CG :  A partir du moment où vous vous êtes installé sur cette ferme du Diois, vous l’intellectuel, vous avez été des années sans écrire une seule ligne…

ML : Pendant plus de vingt ans !

CG : Et sans lire non plus !

ML : Non plus. Pendant vingt ans j’ai vécu en état de jachère intellectuelle. Mais avec tout de même l’appoint d’un élément dont je ne vous ai pas encore parlé. Depuis 1925, un groupe m’accompagnait…

CG : Parlez-moi de ce groupe…

ML : A son origine, sept étudiants de l’École normale supérieure dont j’étais qui s’étaient retrouvés autour de M. Portal, pour une retraite, au mois d’août 1925… Avec plein de projets de toutes sortes. Hélas M. Portal est mort quelques mois plus tard et nos projets sont tombés par terre. Néanmoins le groupe a continué et s’est même développé : nous l’avons ouvert aux filles, des familles se sont fondées, et ce groupe existe encore, nous continuons de nous revoir régulièrement depuis plus de cinquante ans. Ainsi durant ces vingt années de jachère intellectuelle dont nous parlions tout à l’heure le groupe se réunissait chez moi aux Granges… Un contact capital pour moi. On me prend souvent pour un homme seul, en réalité peut-être qu’aucun de mes livres de serait paru sans ce groupe qui m’a aidé à les mûrir…

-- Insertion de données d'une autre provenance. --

(** How nft's language declares the table with some chains: the lines of the text. *)
Definition policy_word (p : policy) : string := match p with Accept => "accept" | Drop => "drop" end.
Definition chain_lines (nc : string * nft_chain) : list string :=
  ("    chain " +:+ nc.1 +:+ " {") ::
  ("        type filter hook " +:+ chain_hook nc.2 +:+ " priority " +:+ chain_priority nc.2 +:+ "; policy "
     +:+ policy_word (chain_policy nc.2) +:+ ";") ::
  (String.append "        " <$> chain_rules nc.2) ++ ["    }"].
Definition declaration_lines (d : list (string * nft_chain)) : list string :=
  "table inet aigis_isolation {" :: mjoin (chain_lines <$> d) ++ ["}"].
Definition declaration (d : list (string * nft_chain)) : string := str_join nl (declaration_lines d).

(** Words of the language, and lines of it. *)
Definition line_ok (s : string) : bool := negb (has_char newline s).
Definition word_ok (s : string) : bool := line_ok s && negb (has_char " "%char s) && negb (has_char ";"%char s).
Definition chain_ok (nc : string * nft_chain) : bool :=
  word_ok nc.1 && word_ok (chain_hook nc.2) && word_ok (chain_priority nc.2) && forallb line_ok (chain_rules nc.2).

(** Loading a declaration adds to the table that is there: a chain of its name
    is kept, and the rules are added at its end. *)
Definition load_chain (t : nft_table) (nc : string * nft_chain) : nft_table :=
  let '(n, c) := nc in
  <[n := Chain (chain_hook c) (chain_priority c) (chain_policy c) (default [] (chain_rules <$> t !! n) ++ chain_rules c)]> t.
Definition load (d : list (string * nft_chain)) (t : option nft_table) : nft_table := foldl load_chain (default ∅ t) d.

Class Nft := {
  nft_state : Type;
  (** the table [inet aigis_isolation], if there is one *)
  installed : nft_state → option nft_table;
  (** [nft -f -] with a text on its input. *)
  nft_apply : string → nft_state → exec * nft_state;
  nft_delete : nft_state → exec * nft_state;
  nft_list : nft_state → exec * nft_state
}.

(** A text is loaded whole or not at all.  One that succeeded with a declaration of the
    table loaded just that; nothing is known of other texts.  A
    command that failed or did not start changed nothing; of one whose end was
    not seen, either may hold. *)
Class NftLaws `{Nft} := {
  apply_law d s : forallb chain_ok d = true → let '(e, s') := nft_apply (declaration d) s in
    match e with
    | Ok (true, _) => installed s' = Some (load d (installed s))
    | Ok (false, _) | Err (Spawn, _) => s' = s
    | Err _ => s' = s ∨ installed s' = Some (load d (installed s))
    end;
  delete_law s : let '(e, s') := nft_delete s in
    match e with
    | Ok (true, _) => installed s' = None
    | Ok (false, _) | Err (Spawn, _) => s' = s
    | Err _ => s' = s ∨ installed s' = None
    end;
  list_law s : let '(e, s') := nft_list s in
    s' = s ∧ match e with Ok (true, _) => is_Some (installed s) | _ => True end
}.

Record IsolationManager := Manager { fleet_ip : IpAddr; fleet_port : Z }.

Definition ip_family (ip : IpAddr) : string := match ip with V4 _ _ _ _ => "ip" | V6 _ => "ip6" end.

(** The text [isolate] formats, line by line. *)
Definition ruleset (m : IsolationManager) : string :=
  let family := ip_family (fleet_ip m) in
  let ip := show_ip (fleet_ip m) in
  let port := pretty (fleet_port m) in
  str_join nl [
    "table inet aigis_isolation {";
    "    chain input {";
    "        type filter hook input priority -100; policy drop;";
    "        ct state established,related accept";
    "        iif lo accept";
    "        " +:+ family +:+ " saddr " +:+ ip +:+ " tcp sport " +:+ port +:+ " accept";
    "    }";
    "    chain output {";
    "        type filter hook output priority -100; policy drop;";
    "        ct state established,related accept";
    "        oif lo accept";
    "        " +:+ family +:+ " daddr " +:+ ip +:+ " tcp dport " +:+ port +:+ " accept";
    "    }";
    "    chain forward {";
    "        type filter hook forward priority -100; policy drop;";
    "    }";
    "}"].

(** An [anyhow] error: what it displays, and what caused it. *)
Record anyhow := Anyhow { message : string; source : option string }.

Section isolation.
Context `{Nft}.

Definition apply_error (stage : run_stage) : string :=
  match stage with
  | Spawn => "Failed to spawn nft process"
  | WriteInput => "Failed to write ruleset to nft stdin"
  | Wait => "Failed to wait for nft output"
  end.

CG : Finalement, cette jachère intellectuelle ne vous a pas mal réussi !

ML : C’est vrai. J’ai échoué dans ma tentative de mener de front une vie d’intellectuel et une vie de manuel, mais il est certain que la vie intellectuelle que j’ai depuis est très largement la conséquence de ces vingt années, où, affronté au quotidien, aux saisons, à ce qui vit et meurt, aux prises avec le risque et parfois l’angoisse, je me suis approfondi. Pas seulement à cause de la jachère. Mais parce que c’est ce que j’avais à vivre. Pour moi, les exigences intérieures qui montent en nous sans en avoir l’air correspondent de façon singulière et mystérieuse à la maturation des potentialités qu’on a en soi et qu’on ignore.

CG : On devient peu à peu ce qu’on est, mais on ne le sait pas…

ML : On peut dire cela. C’est la fidélité au pas-à-pas qui permet petit à petit de faire le chemin qu’on doit faire. Nous limitons toujours trop notre regard dans le temps : à la journée, à la semaine, à l’année… Or, c’est en jetant un regard global et totalisant sur son passé qu’on donne à ce passé un sens tout autre que celui qu’on lui donnait alors qu’on le vivait. Un sens qui aide à bien vivre son présent et à préparer, sans le savoir, l’avenir qui nous attend… En fidélité à ce qu’on doit faire. Dans le recueillement personnel on prend conscience de ce qui est en soi ou, autrement dit, de ce que Dieu veut de moi.

CG : C’est dans les années 70 que l’on commence à parler – ou à reparler – de Marcel Légaut… A cause de vos livres… Qu’est-ce qui s’est passé ?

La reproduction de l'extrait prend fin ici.